(* ===== verification/BtMerge.v ===== *)
(** Rebalancing after a delete ([src/btree/merge.go]): redistribution between siblings and
    merging of leaves.  Internal pages are never merged. *)
From stdpp Require Import base gmap list strings numbers sorting.
From S2P Require Import Prelude GoLib GoState BtVarint BtPage BtNode BtWal BtPager BtSplit.

Open Scope Z_scope.

(** [MinFillFactor] is a quarter. *)
Definition MaxCellsPerPage : Z := 25.
Definition MinFillFactor (n : Z) : Z := n / 4.
Definition minCells : Z := u16 (MinFillFactor MaxCellsPerPage).

Definition shouldMerge (p : Pager) (page : page_ptr) : bool :=
  let pg := deref p page in
  if pg_id pg =? RootPageID p then false
  else if minCells <=? NumCells pg then false
  else true.

(** [cell, _ := page.CellAt(i)], used: the error is dropped and a missing cell is a nil
    dereference. *)
Definition cell_or_panic (page : page_ptr) (i : Z) : M Pager Cell :=
  r ← read_page page (λ pg, CellAt pg i);
  match r with
  | Ok c => mret c
  | _ => lift Panic
  end.

(** The index of the cell that leads to the child, [-1] when there is none: [n] rounds
    from [i] on. *)
Fixpoint child_index (n : nat) (page : Page) (childID i : Z) : res Z :=
  match n with
  | O => Ok (-1)
  | S n =>
      match CellAt page i with
      | Ok cell => if c_Child cell =? childID then Ok i else child_index n page childID (i + 1)
      | _ => Panic
      end
  end.

(** The way from the root to the page: the parent and the index in it of each page after the
    first.  A tree with a cycle would be walked for ever. *)
Fixpoint find_path (fuel : nat) (pageID : Z) (searchKey : bytes) (currentID : Z) (path : list (Z * Z))
    : M Pager (list (Z * Z)) :=
  match fuel with
  | O => lift Panic
  | S fuel =>
      if currentID =? pageID then mret path
      else
        current ← GetPage currentID;
        leaf ← read_page current IsLeaf;
        if leaf : bool then throw (Errorf "target page not found in tree")
        else
          childID ← (r ← read_page current (λ pg, GetChildPageID pg searchKey); lift r);
          childIdx ← (r ← read_page current (λ pg, child_index (Z.to_nat (NumCells pg)) pg childID 0); lift r);
          find_path fuel pageID searchKey childID (path ++ [(childID, childIdx)])
  end.

Definition findSibling (fuel : nat) (pageID : Z) (searchKey : bytes) : M Pager (Z * Z * Z) :=
  rootID ← gets RootPageID;
  path ← find_path fuel pageID searchKey rootID [(rootID, -1)];
  match reverse path with
  | (_, childIdx) :: (parentID, _) :: _ =>
      parent ← GetPage parentID;
      numCells ← read_page parent NumCells;
      if 0 <? childIdx then
        cell ← cell_or_panic parent (u16 (childIdx - 1));
        mret (parentID, c_Child cell, u16 (childIdx - 1))
      else if childIdx <? numCells - 1 then
        cell ← cell_or_panic parent (u16 (childIdx + 1));
        mret (parentID, c_Child cell, u16 childIdx)
      else if (childIdx =? -1) && (0 <? numCells) then
        cell ← cell_or_panic parent (u16 (numCells - 1));
        mret (parentID, c_Child cell, u16 (numCells - 1))
      else throw (Errorf "no sibling found")
  | _ => throw (Errorf "no parent found")
  end.

Definition canRedistribute (page sibling : Page) : bool :=
  let siblingCells := NumCells sibling in
  let pageCells := NumCells page in
  let totalCells := u16 (siblingCells + pageCells) in
  if totalCells <? u16 (minCells * 2) then false else minCells <? siblingCells.

(** [for i := 0; i < n; i++ { cell, _ := page.CellAt(i); append(CopyCell(cell)) }]. *)
Fixpoint copy_cells (n : nat) (page : page_ptr) (i : Z) : M Pager (list Cell) :=
  match n with
  | O => mret []
  | S n =>
      cell ← cell_or_panic page i;
      cells ← copy_cells n page (i + 1);
      mret (CopyCell cell :: cells)
  end.

(** The cells of both leaves, the leaf with the smaller first key first. *)
Definition both_cells (page sibling : page_ptr) : M Pager (list Cell) :=
  pageCells ← read_page page NumCells;
  siblingCells ← read_page sibling NumCells;
  pageFirstCell ← cell_or_panic page 0;
  siblingFirstCell ← cell_or_panic sibling 0;
  let '(first, n1, second, n2) :=
    if bytes_ltb (c_Key pageFirstCell) (c_Key siblingFirstCell)
    then (page, pageCells, sibling, siblingCells) else (sibling, siblingCells, page, pageCells) in
  a ← copy_cells (Z.to_nat n1) first 0;
  b ← copy_cells (Z.to_nat n2) second 0;
  mret (a ++ b).

(** [page.InsertCell(cell)] with the result dropped. *)
Definition insert_ignoring (page : page_ptr) (cell : Cell) : M Pager () :=
  _ ← try_ (on_page page (λ pg, InsertCell pg cell)); mret tt.

(** The new separator is stored in a local copy of the cell ([separatorCell.Key = ...]), not
    in the parent; the reads are kept for their failures. *)
Definition redistributeLeaf (parent page sibling : page_ptr) (separatorIdx targetCells : Z) : M Pager () :=
  separatorCell ← read_page parent (λ pg, CellAt pg separatorIdx);
  allCells ← both_cells page sibling;
  _ ← change_page page clear_page;
  _ ← change_page sibling clear_page;
  _ ← for_each (insert_ignoring page) (take (Z.to_nat targetCells) allCells);
  _ ← for_each (insert_ignoring sibling) (drop (Z.to_nat targetCells) allCells);
  newSeparatorCell ← cell_or_panic sibling 0;
  _ ← (match separatorCell with Ok _ => mret tt | _ => lift Panic end);
  pageID ← read_page page pg_id;
  siblingID ← read_page sibling pg_id;
  parentID ← read_page parent pg_id;
  _ ← modify (MarkDirty pageID);
  _ ← modify (MarkDirty siblingID);
  modify (MarkDirty parentID).

Definition mergeLeafPages (parent page sibling : page_ptr) (separatorIdx : Z) : M Pager () :=
  allCells ← both_cells page sibling;
  _ ← change_page page clear_page;
  _ ← for_each (insert_ignoring page) allCells;
  siblingRight ← read_page sibling RightPtr;
  _ ← change_page page (SetRightPtr siblingRight);
  _ ← on_page parent (λ pg, DeleteCell pg separatorIdx);
  siblingID ← read_page sibling pg_id;
  _ ← modify (FreePage siblingID);
  pageID ← read_page page pg_id;
  parentID ← read_page parent pg_id;
  _ ← modify (MarkDirty pageID);
  modify (MarkDirty parentID).

(** Internal pages are left as they are. *)
Definition mergeInternalPages (parent page sibling : page_ptr) (separatorIdx : Z) : M Pager () := mret tt.

Definition mergePage (parent page sibling : page_ptr) (separatorIdx : Z) : M Pager () :=
  leaf ← read_page page IsLeaf;
  if leaf : bool then mergeLeafPages parent page sibling separatorIdx
  else mergeInternalPages parent page sibling separatorIdx.

Definition redistributeInternal (parent page sibling : page_ptr) (separatorIdx targetCells : Z) : M Pager () :=
  mergePage parent page sibling separatorIdx.

Definition redistribute (parent page sibling : page_ptr) (separatorIdx : Z) : M Pager () :=
  pageCells ← read_page page NumCells;
  siblingCells ← read_page sibling NumCells;
  let targetCells := u16 (pageCells + siblingCells) / 2 in
  leaf ← read_page page IsLeaf;
  if leaf : bool then redistributeLeaf parent page sibling separatorIdx targetCells
  else redistributeInternal parent page sibling separatorIdx targetCells.

Definition mergeOrRedistribute (fuel : nat) (pageID : Z) (key : bytes) : M Pager bool :=
  page ← GetPage pageID;
  merge ← gets (λ p, shouldMerge p page);
  if negb merge then mret false
  else
    r ← try_ (findSibling fuel pageID key);
    match r with
    | Ok (parentID, siblingID, separatorIdx) =>
        parent ← GetPage parentID;
        sibling ← GetPage siblingID;
        can ← gets (λ p, canRedistribute (deref p page) (deref p sibling));
        _ ← (if can : bool then redistribute parent page sibling separatorIdx
             else mergePage parent page sibling separatorIdx);
        mret true
    | _ => mret false
    end.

########################################

Exercise description: For every line above that has "match" in it, copy the line.

Answer for this exercise:
  match r with
  match n with
      match CellAt page i with
  match fuel with
  match reverse path with
  match n with
  _ ← (match separatorCell with Ok _ => mret tt | _ => lift Panic end);
    match r with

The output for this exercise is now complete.